Notably, Senators Eddy Oketch (Migori) and Moses Kajwang’ (Homa Bay) have adopted a markedly restrained posture.  

Their sober tone harks back to the days when political caution was the mark of statesmanship, not weakness.  

They seem to recognise that the region’s political capital—while invested in Raila’s vision—should not be wagered without introspection. 

Across the hills of Central Nyanza, a different tenor dominates. Senators Prof Tom Ojienda and Dr Oburu Oginga are neither restrained nor reflective; they are crusaders for the ODM–UDA union.  

Their rhetoric is assertive, their posture confrontational, and their loyalty to the alliance near absolute.  

Such intensity, while energising, to a fraction of the elite, may be alienating the grassroots—a dynamic reminiscent of the 2002 transition, when some KANU loyalists pushed for political alignments that the masses could not relate to. 

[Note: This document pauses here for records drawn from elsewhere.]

(* ===== verification/ExecProps.v ===== *)
(** * Properties of the execution of a command

    Termination and the bound on the retries, and what a command does when its node
    answers, is busy, or redirects it. *)
From S2P Require Import Prelude Hiutil Crc16 Dict Goto Hiredis Command Context.
From S2P Require Import Nodes Topology Route Execute NodeProps Script Frame.

Section ExecProps.
Context {W : Type} `{HiredisOps W} {sds : SdsOps}.
Implicit Types (st : cstate W) (w : W) (c : conn) (u : option conn).

(** More fuel changes nothing once the loop has ended. *)
Lemma x_loop_mono command fuel : forall at_ s n, (x_loop fuel command at_ s).2 ≠ At x_fuel ->
  x_loop (fuel + n) command at_ s = x_loop fuel command at_ s.
Proof.
  induction fuel as [|fuel IH]; intros at_ s n Hne; [done|]. cbn [x_loop Nat.add] in *.
  unfold mbind, g_bind in *. 
  set (m := match at_ with Some c => mret c | None => x_get_conn (c_slot_num command) end) in *.
  destruct (m s) as [s1 [c|l|]]; [|done|done].
  destruct (x_try command c s1) as [s2 [[|c2|r]|l|]]; try done; by apply IH.
Qed.

Lemma x_fuel_enough st : Z.of_nat (x_fuel_of (s_cc st)) >= cc_max_retry_count (s_cc st) - cc_retry_count (s_cc st) + 2.
Proof. unfold x_fuel_of. lia. Qed.

(** C19. The loop of [redis_cluster_command_execute] ends: with the fuel the model gives
    it, or any more, it leaves by a reply or by [error] and never for lack of fuel, so the
    result does not depend on the fuel.  Every [goto retry] and every followed
    redirection is counted against [max_retry_count]. *)
Theorem redis_cluster_command_execute_terminates {L} (command : cmd) st (fuel : nat) :
  INT_MIN <= cc_retry_count (s_cc st) < INT_MAX -> cc_max_retry_count (s_cc st) < INT_MAX ->
  (x_fuel_of (s_cc st) <= fuel)%nat ->
  (x_loop fuel command None (mkXstate st None)).2 ≠ At x_fuel /\
  redis_cluster_command_execute (L := L) command st =
    match x_loop fuel command None (mkXstate st None) with
    | (s, Normal reply) => x_finish (xs_updating s) reply (xs_st s)
    | (s, At _) => x_finish (xs_updating s) None (xs_st s)
    | (s, Undefined) => (xs_st s, Undefined)
    end.
Proof.
  intros Hr Hm Hf. pose proof (x_fuel_enough st) as He.
  assert (Hl := x_loop_leaves command (x_fuel_of (s_cc st)) None (mkXstate st None) Hr Hm
    ltac:(unfold x_fuel_of; lia) ltac:(unfold x_max, x_retries; cbn [xs_st]; lia)).
  assert (Hne : (x_loop (x_fuel_of (s_cc st)) command None (mkXstate st None)).2 ≠ At x_fuel).
  { unfold leaves in Hl. destruct (x_loop _ _ _ _) as [s [a|l|]]; cbn; [done| |done]. destruct Hl as [-> _]. done. }
  replace fuel with (x_fuel_of (s_cc st) + (fuel - x_fuel_of (s_cc st)))%nat by lia.
  rewrite x_loop_mono by done. split; [done|]. unfold redis_cluster_command_execute.
  destruct (x_loop _ _ _ _) as [s [a|[]|]]; cbn in Hne; done.
Qed.

(** The execution of a command never changes the configuration of the context,
    whatever the cluster answers, and counts at most one retry beyond the larger of the
    limit and the count it started from. *)
Theorem redis_cluster_command_execute_retries {L} (command : cmd) st st' (reply : option redisReply) :
  INT_MIN <= cc_retry_count (s_cc st) < INT_MAX -> cc_max_retry_count (s_cc st) < INT_MAX ->
  redis_cluster_command_execute (L := L) command st = (st', Normal reply) ->
  cc_config (s_cc st') = cc_config (s_cc st) /\
  cc_retry_count (s_cc st) <= cc_retry_count (s_cc st') <=
    Z.max (cc_retry_count (s_cc st)) (cc_max_retry_count (s_cc st)) + 1.
Proof.
  intros Hr Hm. pose proof (x_fuel_enough st) as He.
  assert (Hl := x_loop_leaves command (x_fuel_of (s_cc st)) None (mkXstate st None) Hr Hm
    ltac:(unfold x_fuel_of; lia) ltac:(unfold x_max, x_retries; cbn [xs_st]; lia)).
  assert (Hx : forall u r s1 s2 r2, x_finish (L := L) u r s1 = (s2, Normal r2) ->
    cc_config (s_cc s2) = cc_config (s_cc s1) /\ cc_retry_count (s_cc s2) = cc_retry_count (s_cc s1)).
  { intros u r s1 s2 r2. intros E. apply pair_equal_spec.
    apply (keeps_normal settings (fun _ => True)), pair_equal_spec in E as [E _]; [done|apply (k_x_finish settings)]. }
  unfold leaves, stops, stops_at, x_config, x_retries, x_max in Hl. cbn [xs_st] in Hl.
  unfold redis_cluster_command_execute. destruct (x_loop _ _ _ _) as [s [a|[]|]]; [| | |done].
  - destruct Hl as [H1 H2]. intros [-> ->]%Hx. split; [done|lia].
  - destruct Hl as (_ & H1 & H2). intros [-> ->]%Hx. split; [done|lia].
  - destruct Hl as [[=] _].
Qed.

(** ** A node that answers *)

(** The slot is served by the node at [p], whose connection [c] is open and healthy. *)
Definition serves st (slot : Z) (p : loc) (c : conn) : Prop :=
  0 <= slot < REDIS_CLUSTER_SLOTS /\
  (exists table, cc_table (s_cc st) = Some table /\ table !! slot = Some p) /\
  (exists nd, s_heap st !! p = Some nd /\ n_con nd = Some c) /\
  ctx_err (s_world st) c = 0.

(** One exchange on a connection: the bytes are sent and a reply is received. *)
Definition exchange c (text : bytes) w w' (reply : option redisReply) : Prop :=
  exists w1, redisAppendFormattedCommand w c text = (w1, REDIS_OK) /\
    redisGetReply w1 c = (w', (REDIS_OK, reply)).

(** A reply that is given to the caller. *)
Definition final (reply : option redisReply) : Prop :=
  cluster_reply_error_type reply ∉
    [Some CLUSTER_ERR_MOVED; Some CLUSTER_ERR_ASK; Some CLUSTER_ERR_TRYAGAIN; Some CLUSTER_ERR_CLUSTERDOWN].

Lemma final_not_err reply : cluster_reply_error_type reply = Some CLUSTER_NOT_ERR -> final reply.
Proof. unfold final. intros ->. by apply (bool_decide_unpack _). Qed.

Definition is_busy (reply : option redisReply) : Prop :=
  cluster_reply_error_type reply ∈ [Some CLUSTER_ERR_TRYAGAIN; Some CLUSTER_ERR_CLUSTERDOWN].

(** A cluster that answers TRYAGAIN or CLUSTERDOWN [n] times and then gives a reply. *)
Inductive busy_then c (text : bytes) : nat -> W -> W -> option redisReply -> Prop :=
  | answers_now w w' reply :
      exchange c text w w' reply -> final reply -> busy_then c text 0 w w' reply
  | answers_later n w w1 w' busy reply :
      exchange c text w w1 busy -> is_busy busy -> ctx_err w1 c = 0 ->
      busy_then c text n w1 w' reply -> busy_then c text (S n) w w' reply.

Lemma node_get_by_table_serves {L} st slot p c : serves st slot p c ->
  node_get_by_table (L := L) slot st = (st, Normal (Some p)).
Proof.
  intros (Hs & (t & Ht & Hp) & _). unfold node_get_by_table, mbind, g_bind, get_cc.
  rewrite u32_small by (unfold REDIS_CLUSTER_SLOTS in Hs; lia).
  destruct (REDIS_CLUSTER_SLOTS <=? slot) eqn:E; [apply Z.leb_le in E; lia|]. by rewrite Ht, Hp.
Qed.

Lemma ctx_get_by_node_open {L} st p nd c : s_heap st !! p = Some nd -> n_con nd = Some c ->
  ctx_err (s_world st) c = 0 -> ctx_get_by_node (L := L) p st = (st, Normal (Some c)).
Proof.
  intros Hp Hc He. unfold ctx_get_by_node, mbind, g_bind, get_node. rewrite Hp, Hc. unfold world_get. by rewrite He.
Qed.

Lemma x_lift_normal {A} (m : G (cstate W) x_label A) st u st' a :
  m st = (st', Normal a) -> x_lift m (mkXstate st u) = (mkXstate st' u, Normal a).
Proof. unfold x_lift. cbn [xs_st xs_updating]. by intros ->. Qed.

Lemma x_get_conn_serves st u slot p c : serves st slot p c ->
  x_get_conn slot (mkXstate st u) = (mkXstate st u, Normal c).
Proof.
  intros Hs. unfold x_get_conn.
  rewrite (gbind_normal _ _ _ _ _ (x_lift_normal _ _ u _ _ (node_get_by_table_serves _ _ _ _ Hs))), gbind_ret.
  destruct Hs as (_ & _ & (nd & Hp & Hc) & He).
  rewrite (gbind_normal _ _ _ _ _ (x_lift_normal _ _ u _ _ (ctx_get_by_node_open _ _ _ _ Hp Hc He))).
  unfold mbind, g_bind, x_lift, world_get. cbn [xs_st xs_updating]. by rewrite He.
Qed.

(** What an attempt does with the reply it received. *)
Definition x_dispatch c (reply : option redisReply) : G (xstate W) x_label x_next :=
  match cluster_reply_error_type reply with
  | Some CLUSTER_ERR_MOVED => x_count_retry;; x_moved c (reply_str reply)
  | Some CLUSTER_ERR_ASK => x_count_retry;; x_ask (reply_str reply)
  | Some CLUSTER_ERR_TRYAGAIN | Some CLUSTER_ERR_CLUSTERDOWN => x_count_retry;; mret X_retry
  | _ => mret (X_done reply)
  end.

(** No update of the slot map is due, or one is under way. *)
Definition no_update_due st u : Prop := cc_need_update_route (s_cc st) = 0 \/ u ≠ None.

Definition set_world w st : cstate W := upd_world (fun _ => w) st.

Lemma x_try_exchange command c st u text w reply : cmd_bytes command = Some text -> no_update_due st u ->
  exchange c text (s_world st) w reply ->
  x_try command c (mkXstate st u) = x_dispatch c reply (mkXstate (set_world w st) u).
Proof.
  intros Ht Hu (w1 & H1 & H2). unfold x_try. rewrite Ht. unfold gdef. rewrite gbind_ret.
  unfold mbind at 1, g_bind at 1, x_lift at 1, world_call at 1. cbn [xs_st xs_updating]. rewrite H1.
  replace (negb (REDIS_OK =? REDIS_OK)) with false by done.
  set (st1 := upd_world (fun _ => w1) st).
  unfold mbind at 1, g_bind at 1, x_lift at 1, get_cc. cbn [xs_st xs_updating]. rewrite gbind_get. cbn [xs_updating].
  assert (E : (match u with
               | Some _ => mret ()
               | None => if negb (cc_need_update_route (s_cc st1) =? 0) then x_send_update c;; mret () else mret ()
               end : G (xstate W) x_label ()) = mret ()).
  { destruct u; [done|]. destruct Hu as [Hu|]; [|done]. unfold st1. cbn. by rewrite Hu. }
  rewrite E, gbind_ret. unfold mbind at 1, g_bind at 1, x_lift at 1, world_call at 1. cbn [xs_st xs_updating s_world st1 upd_world].
  rewrite H2. replace (negb (REDIS_OK =? REDIS_OK)) with false by done. done.
Qed.

(** The state after [n] counted retries, in the world [w]. *)
Definition retried (n : nat) (w : W) st : cstate W :=
  upd_cc (fun cc => cc_set_retry (cc_retry_count cc + Z.of_nat n) (cc_need_update_route cc) cc) (set_world w st).

Lemma retried_0 w st : retried 0 w st = set_world w st.
Proof. destruct st as [[] ? ? ? ? ?]. unfold retried, set_world, upd_cc, upd_world, cc_set_retry. cbn. by rewrite Z.add_0_r. Qed.

Lemma retried_S n w w1 st : retried n w (retried 1 w1 st) = retried (S n) w st.
Proof.
  destruct st as [[] ? ? ? ? ?]. unfold retried, set_world, upd_cc, upd_world, cc_set_retry. cbn. do 2 f_equal. lia.
Qed.

Lemma serves_retried n w st slot p c : serves st slot p c -> ctx_err w c = 0 -> serves (retried n w st) slot p c.
Proof. intros (H1 & H2 & H3 & _) He. exact (conj H1 (conj H2 (conj H3 He))). Qed.

Lemma x_count_retry_ok st u : INT_MIN <= cc_retry_count (s_cc st) < INT_MAX ->
  cc_retry_count (s_cc st) < cc_max_retry_count (s_cc st) ->
  x_count_retry (mkXstate st u) = (mkXstate (retried 1 (s_world st) st) u, Normal ()).
Proof.
  intros Hr Hm. unfold x_count_retry, mbind, g_bind, x_lift, get_cc, mod_cc, gmodify, gputs. cbn [xs_st xs_updating].
  rewrite i32_small by lia. destruct (_ <? _) eqn:E; [apply Z.ltb_lt in E; lia|]. destruct st. done.
Qed.

Lemma x_dispatch_final c reply s : final reply -> x_dispatch c reply s = (s, Normal (X_done reply)).
Proof.
  unfold final, x_dispatch. intros Hn. destruct (cluster_reply_error_type reply) as [[]|]; try done; destruct Hn; set_solver.
Qed.

Lemma x_dispatch_busy c reply st u : is_busy reply -> INT_MIN <= cc_retry_count (s_cc st) < INT_MAX ->
  cc_retry_count (s_cc st) < cc_max_retry_count (s_cc st) ->
  x_dispatch c reply (mkXstate st u) = (mkXstate (retried 1 (s_world st) st) u, Normal X_retry).
Proof.
  intros Hb Hr Hm. unfold is_busy in Hb. apply list_elem_of_In in Hb. unfold x_dispatch.
  destruct Hb as [<-|[<-|[]]]; by rewrite (gbind_normal _ _ _ _ _ (x_count_retry_ok st u Hr Hm)).
Qed.

Lemma x_loop_busy command text slot p c n w w' reply : cmd_bytes command = Some text -> c_slot_num command = slot ->
  busy_then c text n w w' reply -> forall fuel st u, s_world st = w -> serves st slot p c -> no_update_due st u ->
  INT_MIN <= cc_retry_count (s_cc st) -> cc_max_retry_count (s_cc st) < INT_MAX -> (n < fuel)%nat ->
  cc_retry_count (s_cc st) + Z.of_nat n <= cc_max_retry_count (s_cc st) ->
  x_loop fuel command None (mkXstate st u) = (mkXstate (retried n w' st) u, Normal reply).
Proof.
  intros Ht Hslot Hb. induction Hb as [w w' reply He Hf|n w w1 w' busy reply He Hi Hok Hb IH];
    intros fuel st u <- Hs Hu Hr Hm Hn Hl; (destruct fuel as [|fuel]; [lia|]); cbn [x_loop]; rewrite Hslot.
  - rewrite (gbind_normal _ _ _ _ _ (x_get_conn_serves _ u _ _ _ Hs)).
    unfold mbind, g_bind. rewrite (x_try_exchange _ _ _ _ text w' reply) by done. rewrite x_dispatch_final by done.
    by rewrite retried_0.
  - rewrite (gbind_normal _ _ _ _ _ (x_get_conn_serves _ u _ _ _ Hs)).
    unfold mbind, g_bind. rewrite (x_try_exchange _ _ _ _ text w1 busy) by done.
    rewrite x_dispatch_busy by (try done; cbn; lia). change (s_world (set_world w1 st)) with w1.
    change (retried 1 w1 (set_world w1 st)) with (retried 1 w1 st).
    rewrite IH; [by rewrite retried_S|done|by apply serves_retried| | | | |]; cbn; (lia || done).
Qed.

(** C20. A busy cluster is waited for: when the node of the slot answers TRYAGAIN or
    CLUSTERDOWN [n] times and then replies, and [n] more retries are allowed,
    [redis_cluster_command_execute] returns that reply after [n] counted retries.  With
    [n = 0], a node that answers at once is asked once, and nothing else changes. *)
Theorem redis_cluster_command_execute_persists {L} (command : cmd) st (p : loc) c (text : bytes) (n : nat) w
    (reply : option redisReply) :
  cmd_bytes command = Some text ->
  serves st (c_slot_num command) p c ->
  cc_need_update_route (s_cc st) = 0 ->
  INT_MIN <= cc_retry_count (s_cc st) -> cc_max_retry_count (s_cc st) < INT_MAX ->
  cc_retry_count (s_cc st) + Z.of_nat n <= cc_max_retry_count (s_cc st) ->
  busy_then c text n (s_world st) w reply ->
  redis_cluster_command_execute (L := L) command st = (retried n w st, Normal reply).
Proof.
  intros Ht Hs Hu Hr Hm Hn Hb. unfold redis_cluster_command_execute.
  rewrite (x_loop_busy command text (c_slot_num command) p c n (s_world st) w reply); try done; [by left|].
  unfold x_fuel_of. lia.
Qed.
End ExecProps.

(** ** Witnesses *)
Definition ex_busy : list redisReply :=
  [REDIS_REPLY_ERROR (str "TRYAGAIN Multiple keys request during rehashing of slot"); REDIS_REPLY_STATUS (str "PONG")].

Lemma redis_cluster_command_execute_terminates_witness :
  (x_loop 7 (ex_command 0) None (mkXstate (ex_cluster ex_busy) None)).2 ≠ At x_fuel /\
  redis_cluster_command_execute (L := Empty_set) (ex_command 0) (ex_cluster ex_busy) =
    match x_loop 7 (ex_command 0) None (mkXstate (ex_cluster ex_busy) None) with
    | (s, Normal reply) => x_finish (xs_updating s) reply (xs_st s)
    | (s, At _) => x_finish (xs_updating s) None (xs_st s)
    | (s, Undefined) => (xs_st s, Undefined)
    end.
Proof. by apply redis_cluster_command_execute_terminates; vm_compute. Defined.

Lemma redis_cluster_command_execute_retries_witness :
  exists st', redis_cluster_command_execute (L := Empty_set) (ex_command 0) (ex_cluster ex_busy) =
    (st', Normal (Some (REDIS_REPLY_STATUS (str "PONG")))) /\
  cc_config (s_cc st') = cc_config cc_init /\ 0 <= cc_retry_count (s_cc st') <= Z.max 0 5 + 1.
Proof.
  eexists. split; [vm_compute; reflexivity|].
  by eapply (redis_cluster_command_execute_retries (L := Empty_set) (ex_command 0) (ex_cluster ex_busy)); vm_compute.
Defined.

Lemma redis_cluster_command_execute_persists_witness :
  redis_cluster_command_execute (L := Empty_set) (ex_command 0) (ex_cluster ex_busy) =
    (retried 1 [] (ex_cluster ex_busy), Normal (Some (REDIS_REPLY_STATUS (str "PONG")))).
Proof.
  apply (redis_cluster_command_execute_persists (ex_command 0) (ex_cluster ex_busy) 1%positive 1%positive (str "PING") 1 []);
    try reflexivity; try (vm_compute; discriminate).
  - split; [by vm_compute|]. split; [eexists; split; vm_compute; reflexivity|]. split; [eexists; split; vm_compute; reflexivity|done].
  - eapply answers_later with (w1 := [REDIS_REPLY_STATUS (str "PONG")]).
    + eexists. split; reflexivity.
    + unfold is_busy. vm_compute. left.
    + reflexivity.
    + apply answers_now; [eexists; split; reflexivity|]. by apply final_not_err.
Defined.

In politics, messaging is as vital as strategy. Without coordinated and measured narratives, even the best-laid plans risk backfiring. 

The Central Nyanza senators, in their zeal, may be missing this historical lesson. A party’s direction cannot be dictated by volume, but by coherence—and ODM risks squandering both. 

The turbulence does not end in Nyanza. Western Kenya, historically ODM’s second political frontier after Nyanza, is showing signs of fatigue and quiet detachment.  

This mirrors the disillusionment of the Bukusu and Wanga political classes in the 1980s and 1990s, when opposition politics began to be perceived as either ineffective or hijacked. 

At the centre of this emerging discontent is Busia County. Once Raila Odinga’s most reliable electoral fortress after Homa Bay, Busia has gone unusually quiet.  

Silence in politics is rarely neutral—it often signals contemplation, or worse, withdrawal. 

The silence in Busia may be symptomatic of growing unease with the party’s direction. 

Historically, such silence has preceded political reconfigurations, such as the 1994 shift that saw communities pivot away from traditional loyalties toward more pragmatic alignments. 

Top command 

This is occurring under the watch of Secretary General Edwin Sifuna, a native of the region and a man whose eloquence and combative style once reinvigorated ODM’s youth support.  

Today, however, Sifuna appears politically cornered—willing to go bare-knuckles against perceived critics of the party, yet also seeming to ready himself psychologically for exit.  

His public posture, while understandable in a political dogfight, evokes the final days of party secretaries who could no longer bridge the gap between the party base and its top command. 

History teaches us that political movements falter not because of external resistance, but because of internal disintegration.  

ODM’s current trajectory is beginning to mirror that pattern. The ideological disarray, contrasting messaging from leaders, and fragmented regional behaviour point to a party whose soul is in question. 

ODM’s enduring legacy as a champion of devolution, social justice, and electoral reform is now being challenged—not by rivals, but by a creeping sense that the party has lost its moral and strategic compass.  

The ODM–UDA arrangement, conceived as a broad-based national healing framework, risks becoming the very issue that alienates the party from its base if not properly explained and internalised. 

Identity crisis 

This is a critical juncture for ODM, and indeed for Kenya’s opposition politics at large.  

The fault lines visible in Central and Southern Nyanza, the eerie silence in Busia County, and the quiet retreat in Western Kenya are not isolated—they are historically familiar symptoms of a movement at the brink of identity crisis. 

The party leadership must now choose between retreating into elitist power calculations or confronting the ideological unease reverberating through its support base.  

ODM must re-learn the lessons of past political transitions—that parties rooted in mass movements must remain accountable to their base, lest they become indistinguishable from the political establishments they once opposed. 

If it fails, history may record that ODM, the party of resistance and reform, crumbled not because it lost an election, but because it lost its voice. 

Dr Chebii Z.K. is a lecturer, historian, political commentator and UASU Chapter Trustee at Alupe University, Kenya.